Definition power_supply_get_battery_info (psy : power_supply) : Z * power_supply_battery_info :=
  match of_node psy with
  | None => (- ENXIO, no_battery_info)
  | Some np =>
      match of_parse_phandle np "monitored-battery" 0 with
      | None => (- ENODEV, no_battery_info)
      | Some battery_np =>
          match of_property_read_string battery_np "compatible" with
          | inl err => (err, no_battery_info)
          | inr value =>
              if negb (String.eqb "simple-battery" value) then (- ENODEV, no_battery_info)
              else
                (0, {| energy_full_design_uwh :=
                         read_u32_into battery_np "energy-full-design-microwatt-hours";
                       charge_full_design_uah :=
                         read_u32_into battery_np "charge-full-design-microamp-hours";
                       voltage_min_design_uv :=
                         read_u32_into battery_np "voltage-min-design-microvolt";
                       precharge_current_ua :=
                         read_u32_into battery_np "precharge-current-microamp";
                       charge_term_current_ua :=
                         read_u32_into battery_np "charge-term-current-microamp";
                       constant_charge_current_max_ua :=
                         read_u32_into battery_np "constant_charge_current_max_microamp";
                       constant_charge_voltage_max_uv :=
                         read_u32_into battery_np "constant_charge_voltage_max_microvolt" |})
          end
      end
  end.

(** ** Thermal zone and cooling device *)

(** [val.intval], as the thermal callbacks read it; an error is passed on. *)
Definition thermal_get (psy : power_supply) (psp : Z) (w : W) : option ((Z + Z) * W) :=
  let '(ret, w) := power_supply_get_property psy psp w in
  match ret with
  | inl err => Some (inl err, w)
  | inr v => i ← intval_of v; Some (inr i, w)
  end.

Definition power_supply_read_temp (psy : power_supply) (w : W) : option ((Z + Z) * W) :=
  '(r, w) ← thermal_get psy POWER_SUPPLY_PROP_TEMP w;
  Some (match r with inl err => inl err | inr v => inr (s32 (v * 100)) end, w).

(** The cooling states are unsigned longs. *)
Definition ps_get_max_charge_cntl_limit (psy : power_supply) (w : W) : option ((Z + Z) * W) :=
  '(r, w) ← thermal_get psy POWER_SUPPLY_PROP_CHARGE_CONTROL_LIMIT_MAX w;
  Some (match r with inl err => inl err | inr v => inr (u64 v) end, w).

Definition ps_get_cur_chrage_cntl_limit (psy : power_supply) (w : W) : option ((Z + Z) * W) :=
  '(r, w) ← thermal_get psy POWER_SUPPLY_PROP_CHARGE_CONTROL_LIMIT w;
  Some (match r with inl err => inl err | inr v => inr (u64 v) end, w).

(** Calls [desc->set_property] whether there is one or not. *)
Definition ps_set_cur_charge_cntl_limit (psy : power_supply) (state : Z) (w : W) : option (Z * W) :=
  set ← set_property (desc psy);
  Some (set w POWER_SUPPLY_PROP_CHARGE_CONTROL_LIMIT (Intval (s32 state))).
Inductive nstep : event -> nstate -> nstate -> Prop :=
  | step_changed s :
      unregister s = Registered ->
      nstep EvChanged s (power_supply_changed s <| scheduling ::= S |>)
  | step_schedule s n :
      scheduling s = S n ->
      nstep EvSchedule s (schedule_work (s <| scheduling := n |>))
  | step_work_start s :
      queued s = true -> work s = Idle ->
      nstep EvWorkStart s (s <| queued := false |> <| work := Started |>)
  | step_work_lock s :
      work s = Started ->
      nstep EvWorkLock s (changed_work_lock s)
  | step_work_end s :
      work s = Notifying ->
      nstep EvWorkEnd s (changed_work_end s)
  | step_deferred_start s :
      deferred_register s = DQueued ->
      nstep EvDeferredStart s (s <| deferred_register := DPolling |>)
  | step_deferred_poll s :
      deferred_register s = DPolling ->
      nstep EvDeferredPoll s (deferred_poll s)
  | step_deferred_mark s :
      deferred_register s = DLocked ->
      nstep EvDeferredMark s (power_supply_changed s <| deferred_register := DMarked |>)
  | step_deferred_end s :
      deferred_register s = DMarked ->
      nstep EvDeferredEnd s (deferred_end s)
  | step_core_lock s :
      parent_mutex s = Free -> has_parent s = true ->
      nstep EvCoreLock s (s <| parent_mutex := HeldByCore |>)
  | step_core_unlock s :
      parent_mutex s = HeldByCore ->
      (core_removes = true -> unregister s = Registered \/ unregister s = Unregistered) ->
      nstep EvCoreUnlock s (s <| parent_mutex := Free |>)
  | step_unregister s :
      unregister s = Registered -> scheduling s = 0%nat ->
      (core_removes = true -> has_parent s = true /\ parent_mutex s = HeldByCore) ->
      nstep EvUnregister s (s <| unregister := Removing |>)
  | step_cancel_changed_work s :
      unregister s = Removing -> work s = Idle ->
      nstep EvCancelWork s (s <| queued := false |> <| unregister := WorkCancelled |>)
  | step_cancel_deferred_register_work s :
      unregister s = WorkCancelled ->
      (deferred_register s = DQueued \/ deferred_register s = DOver) ->
      nstep EvCancelDeferred s (s <| deferred_register := DOver |> <| unregister := Removed |>)
  | step_device_gone s :
      unregister s = Removed ->
      nstep EvDeviceGone s (device_gone s).

(** ** No change is lost *)

Record notify_invariant (ws : bool) (s : nstate) : Prop := {
  (** The wakeup source is there until the device goes. *)
  inv_source : wakeup_source s = match unregister s with Unregistered => false | _ => ws end;
  inv_sleep : awake s = true -> wakeup_source s = true;
  (** A change that was not taken keeps the system awake, and the worker will
      look at it. *)
  inv_pending : changed s = true -> (wakeup_source s = true -> awake s = true) /\
    (unregister s = Registered ->
     (0 < scheduling s)%nat \/ queued s = true \/ work s = Started \/ deferred_register s = DMarked);
  inv_running : work s = Notifying -> wakeup_source s = true -> awake s = true;
  inv_awake : awake s = true -> changed s = true \/ work s = Notifying;
  inv_taken : changed s = false -> taken s = calls s;
  inv_notified : work s <> Notifying -> notified s = taken s;
  inv_order : (notified s <= taken s <= calls s)%nat;
  (** The lock and its holder. *)
  inv_mutex : has_parent s = true ->
    parent_mutex s = HeldByDeferred <->
    (deferred_register s = DLocked \/ deferred_register s = DMarked);
  (** What the removal by the driver core has stopped. *)
  inv_core : core_removes = true -> unregister s <> Registered -> unregister s <> Unregistered ->
    has_parent s = true /\ parent_mutex s = HeldByCore /\ scheduling s = 0%nat;
  inv_cancelled : core_removes = true ->
    unregister s <> Registered -> unregister s <> Removing ->
    queued s = false /\ work s = Idle /\ scheduling s = 0%nat;
  inv_removed : unregister s = Removed \/ unregister s = Unregistered -> deferred_register s = DOver;
}.

Lemma registered_invariant ws parent m :
  m <> HeldByDeferred -> notify_invariant ws (registered_state ws parent m).
Proof. intros Hm. split; cbn; intuition (congruence || lia). Qed.

Lemma nstep_invariant ws e s s' : nstep e s s' -> notify_invariant ws s -> notify_invariant ws s'.
Proof.
  intros Hs [Hw Hl Hp Hr Ha Ht Hn Ho Hm Hc Hx Hd].
  destruct Hs; split; unfold power_supply_changed, schedule_work, changed_work_lock,
    changed_work_end, deferred_poll, deferred_end, device_gone, relax, pm_relax, pm_stay_awake in *; cbn in *;
    repeat (case_match; cbn in * );
    try solve [clear Hm Hc Hx Hd; intuition (congruence || lia)];
    clear Hp Hr Ha Ht Hn Ho; intuition congruence.
Qed.
(** C9.  Whenever a step of a chain fails, [Chain.Execute] returns no
    [ChainResult] together with the error, whatever the steps before it
    have written.  Let the nodes before a node have gone through, with a
    result [result1].  When the node is sequential and one of its steps,
    reached after the steps before it, returns an error, [Execute] returns
    no result and that error under the name of the step.  When the node is
    a parallel group and one of its launched steps returns an error,
    [Execute] returns no result and the error of a failed step of the
    group.  And any return of [Execute] with an error carries no result,
    while a return without an error carries one. *)
Theorem Execute_nil_result_on_error {S : Type} (sched : list stepDef -> list stepDef)
    (c : Chain S) ctx input (w : World S) :
  (forall res err w',
     chain.Execute sched c ctx input w = Some ((res, err), w') ->
     (is_Some err -> res = None) /\ (err = None -> is_Some res)) /\
  (forall pre n post result1 w1 spre s spost result2 input2 w2 out err w3,
     nodes c = pre ++ n :: post ->
     runNodes sched c ctx pre (mkChainResult ∅) input w
       = Some ((Some result1, None), w1) ->
     parallel n = false ->
     steps n = spre ++ s :: spost ->
     runSequential c ctx spre result1 (mergeInput (outputs result1) input) w1
       = Some (inr (result2, input2), w2) ->
     skipped ctx result2 s = false ->
     runStep c ctx s input2 w2 = Some ((out, Some err), w3) ->
     chain.Execute sched c ctx input w
       = Some ((None, Some (ErrChainStep (name s) err)), w3)) /\
  (forall pre n post result1 w1 ps w3 p err,
     nodes c = pre ++ n :: post ->
     runNodes sched c ctx pre (mkChainResult ∅) input w
       = Some ((Some result1, None), w1) ->
     parallel n = true ->
     runLaunched c ctx
       (sched (filter (fun s => skipped ctx result1 s = false) (steps n)))
       (mergeInput (outputs result1) input) w1 = Some (ps, w3) ->
     p ∈ ps -> pair_err p = Some err ->
     exists e q,
       chain.Execute sched c ctx input w = Some ((None, Some e), w3) /\
       q ∈ ps /\ pair_err q = Some e).
Proof.
  assert (Hstart : input = mergeInput (outputs (mkChainResult ∅)) input).
  { unfold mergeInput, Input in *. simpl. rewrite fmap_empty.
    by rewrite (left_id_L ∅ (∪)). }
  split; [|split].
  - intros res err w'. unfold chain.Execute. intros Hrun.
    apply runNodes_result in Hrun as [[Hres Herr]|[Hres Herr]]; simpl in *.
    + split; [done|]. intros ->. by destruct Herr.
    + split; [|done]. intros [e He]. congruence.
  - intros pre n post result1 w1 spre s spost result2 input2 w2 out err w3
      Hnodes Hpre Hpar Hsteps Hspre Hskip Hstep.
    unfold chain.Execute. rewrite Hnodes.
    rewrite (runNodes_app sched c ctx input pre (n :: post) _ _ _ _ _ Hstart Hpre).
    simpl. rewrite Hpar, Hsteps.
    rewrite (runSequential_app c ctx spre (s :: spost) _ _ _ _ _ _ Hspre).
    simpl. by rewrite Hskip, Hstep.
  - intros pre n post result1 w1 ps w3 p err Hnodes Hpre Hpar Hlaunched Hin Herr.
    unfold chain.Execute. rewrite Hnodes.
    rewrite (runNodes_app sched c ctx input pre (n :: post) _ _ _ _ _ Hstart Hpre).
    simpl. rewrite Hpar. unfold runParallel. rewrite Hlaunched.
    destruct (collect_error ps ∅ p err Hin Herr) as (e & q & Hc & Hq & He).
    exists e, q. rewrite Hc. done.
Qed.

(** *** Skipped steps *)

Lemma collect_dom ps : forall out outs,
  collect ps out = (Some outs, None) ->
  forall k, is_Some (outs !! k) ->
    is_Some (out !! k) \/ exists p, p ∈ ps /\ pair_name p = k.
Proof.
  induction ps as [|p ps IH]; intros out outs Hc k Hk; simpl in Hc.
  - injection Hc as <-. by left.
  - destruct (pair_err p); [done|].
    destruct (IH _ _ Hc k Hk) as [Hin|(q & Hq & Hname)].
    + destruct (decide (pair_name p = k)) as [Heq|Hne].
      * right. exists p. split; [set_solver|done].
      * left. by rewrite lookup_insert_ne in Hin.
    + right. exists q. split; [set_solver|done].
Qed.

Lemma runLaunched_names {S : Type} (c : Chain S) ctx input l :
  forall (w : World S) ps w',
  runLaunched c ctx l input w = Some (ps, w') ->
  pair_name <$> ps = name <$> l.
Proof.
  induction l as [|s l IH]; intros w ps w' Hrun; simpl in Hrun.
  - by injection Hrun as <- <-.
  - destruct (runStep c ctx s input w) as [[[v err] w1]|]; [|done].
    destruct (runLaunched c ctx l input w1) as [[ps' w2]|] eqn:Hrest; [|done].
    injection Hrun as <- <-. simpl. f_equal. by eapply IH.
Qed.

(** C8.  A step whose condition is false against the current result is
    skipped entirely.  In a sequential node the loop goes on as if the step
    were not there, and the step alone leaves the result, the input and the
    world as they are: no entry is written, nothing is rendered, the service
    is not called, no error is returned.  In a parallel group the step is
    not launched: the group runs as the group without it, and a name appears
    in the outputs of the group only as the name of a launched step. *)
Theorem skipped_step_is_absent {S : Type} (sched : list stepDef -> list stepDef)
    (c : Chain S) ctx (s : stepDef) result input (w : World S) :
  (forall l, sched l ≡ₚ l) ->
  skipped ctx result s = true ->
  (forall rest,
     runSequential c ctx (s :: rest) result input w =
     runSequential c ctx rest result input w) /\
  runSequential c ctx [s] result input w = Some (inr (result, input), w) /\
  (forall l1 l2,
     runParallel sched c ctx (l1 ++ s :: l2) input result w =
     runParallel sched c ctx (l1 ++ l2) input result w) /\
  (forall l1 l2 outs w' k,
     runParallel sched c ctx (l1 ++ s :: l2) input result w
       = Some ((Some outs, None), w') ->
     is_Some (outs !! k) ->
     exists s', s' ∈ l1 ++ l2 /\ skipped ctx result s' = false /\ name s' = k).
Proof.
  intros Hsched Hskip.
  assert (Hfilter : forall l1 l2,
    filter (fun s0 => skipped ctx result s0 = false) (l1 ++ s :: l2) =
    filter (fun s0 => skipped ctx result s0 = false) (l1 ++ l2)).
  { intros l1 l2. rewrite !filter_app. f_equal.
    apply filter_cons_False. by rewrite Hskip. }
  split; [|split; [|split]].
  - intros rest. simpl. by rewrite Hskip.
  - simpl. by rewrite Hskip.
  - intros l1 l2. unfold runParallel. by rewrite Hfilter.
  - intros l1 l2 outs w' k Hrun Hk. unfold runParallel in Hrun.
    rewrite Hfilter in Hrun.
    set (launched := filter (fun s0 => skipped ctx result s0 = false) (l1 ++ l2))
      in Hrun.
    destruct (runLaunched c ctx (sched launched) input w) as [[ps w1]|] eqn:Hl;
      [|done].
    injection Hrun as Hc <-.
    destruct (collect_dom _ _ _ Hc k Hk) as [Hin|(q & Hq & Hname)].
    { rewrite lookup_empty in Hin. by destruct Hin. }
    apply runLaunched_names in Hl.
    assert (Hkin : k ∈ name <$> sched launched).
    { rewrite <- Hl, <- Hname. by apply list_elem_of_fmap_2. }
    apply list_elem_of_fmap in Hkin as (s' & -> & Hs').
    rewrite (Hsched launched) in Hs'.
    apply list_elem_of_filter in Hs' as [Hns Hs'].
    by exists s'.
Qed.

(** *** Retries and fallback of a step *)

Section Step.

Context {S : Type}.
Variable e : Executor S.
Variable s : stepDef.
Variable ctx : Ctx.
Variable req : ExecuteRequest.
Variable input : Input.




End Step.

Section Fallback.

Context {S : Type}.
Variable sched : list stepDef -> list stepDef.
Hypothesis sched_perm : forall l, sched l ≡ₚ l.
Variable c : Chain S.
Variable ctx : Ctx.




End Fallback.


(** *** More of the chain *)

Lemma narrows_refl ctx : narrows ctx ctx.
Proof. split; [done|]. intros pd Hpd. exists pd. split; [done|lia]. Qed.

Lemma narrows_trans c1 c2 c3 : narrows c1 c2 -> narrows c2 c3 -> narrows c1 c3.
Proof.
  intros [Hc12 Hd12] [Hc23 Hd23]. split; [congruence|].
  intros pd Hpd. destruct (Hd23 pd Hpd) as (d2 & Hd2 & Hle2).
  destruct (Hd12 d2 Hd2) as (d1 & Hd1 & Hle1). exists d1. split; [done|lia].
Qed.

Lemma WithTimeout_narrows ctx d t : narrows (gocontext.WithTimeout ctx d t) ctx.
Proof.
  split; [done|]. intros pd Hpd. simpl. rewrite Hpd.
  eexists. split; [done|]. lia.
Qed.

Lemma WithTimeout_deadline ctx d t :
  exists dl, deadline (gocontext.WithTimeout ctx d t) = Some dl /\ dl <= t + d.
Proof.
  simpl. destruct (deadline ctx); eexists; (split; [done|]); unfold Add; lia.
Qed.

Lemma stepCtx_narrows ctx s t : narrows (stepCtx ctx s t) ctx.
Proof.
  unfold stepCtx. destruct (0 <? timeout s);
    [apply WithTimeout_narrows|apply narrows_refl].
Qed.

Lemma attemptCtx_narrows {S : Type} (e : Executor S) ctx req t :
  narrows (attemptCtx e ctx req t) ctx.
Proof.
  unfold attemptCtx. cbv zeta.
  destruct (0 <? _); [apply WithTimeout_narrows|apply narrows_refl].
Qed.

(** The model of the request that the executor builds. *)
Lemma buildRequest_req_Model p rendered req :
  req_Model (buildRequest p rendered req) =
  if String.eqb (xreq_Model req) "" then "gpt-3.5-turbo" else xreq_Model req.
Proof. unfold buildRequest. simpl. by destruct (String.eqb (xreq_Model req) ""). Qed.

Section StepEvents.

Context {S : Type}.
Variable c : Chain S.
Variable ctx : Ctx.

Lemma stepRequest_model s input p rendered :
  req_Model (buildRequest p rendered (stepRequest c s input)) = chainModel c.
Proof.
  rewrite buildRequest_req_Model. unfold stepRequest, chainModel. simpl.
  destruct (String.eqb_spec (defaultModel c) ""); [done|].
  by destruct (String.eqb_spec (defaultModel c) "").
Qed.

(** The events of [Execute] under the context of a step are events of the
    step, for the primary prompt as for the fallback. *)
Lemma executeEvent_stepEvent (e : Executor S) s t0 input req t ev :
  exec c = Some e ->
  xreq_Input req = input ->
  xreq_Model req = xreq_Model (stepRequest c s input) ->
  xreq_Timeout req = timeout s ->
  executeEvent e (stepCtx ctx s t0) req t ev ->
  stepEvent c s ctx t0 input ev.
Proof.
  intros He Hin Hm Hto Hev. destruct ev as [id inp|cx q out]; simpl in *.
  - destruct Hev as [_ ->]. done.
  - destruct Hev as [-> (p & rendered & _ & ->)].
    split; [by rewrite He|]. split; [|split].
    + pose proof (stepRequest_model s input p rendered) as Hmodel.
      rewrite buildRequest_req_Model in Hmodel |- *. by rewrite Hm.
    + eapply narrows_trans; [apply attemptCtx_narrows|apply stepCtx_narrows].
    + intros Hpos.
      destruct (attemptCtx_narrows e (stepCtx ctx s t0) req t) as [_ Hdl].
      destruct (WithTimeout_deadline ctx (timeout s) t0) as (dl & Hdl0 & Hle0).
      assert (Hstep : deadline (stepCtx ctx s t0) = Some dl).
      { unfold stepCtx. by destruct (Z.ltb_spec 0 (timeout s)); [|lia]. }
      destruct (Hdl dl Hstep) as (d & Hd & Hle). exists d. split; [done|lia].
Qed.

Lemma renderOnly_events s cx input (w : World S) r w' :
  renderOnly s cx input w = Some (r, w') ->
  exists p, prompt s = Some p /\ trace w' = trace w ++ [EvRender (ID p) input].
Proof.
  unfold renderOnly, Render. destruct (prompt s) as [p|]; [|done].
  simpl. intros Hr. exists p. split; [done|].
  destruct (renderer p) as [rf|]; simpl in Hr.
  - destruct (rf cx (now w) input); by injection Hr as <- <-.
  - by injection Hr as <- <-.
Qed.

Lemma selectDoneOrAfter_trace cx d (w : World S) :
  trace (selectDoneOrAfter cx d w).2 = trace w.
Proof.
  unfold selectDoneOrAfter. destruct (doneAt cx) as [t|]; [|done].
  by destruct (t <=? now w + Z.max 0 d).
Qed.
==============================
(DESCRIPTION OF THE TASK) Copy out, from the material above, each line where the word "Unregistered" is present.

(YOUR RESPONSE)
      (core_removes = true -> unregister s = Registered \/ unregister s = Unregistered) ->
  inv_source : wakeup_source s = match unregister s with Unregistered => false | _ => ws end;
  inv_core : core_removes = true -> unregister s <> Registered -> unregister s <> Unregistered ->
  inv_removed : unregister s = Removed \/ unregister s = Unregistered -> deferred_register s = DOver;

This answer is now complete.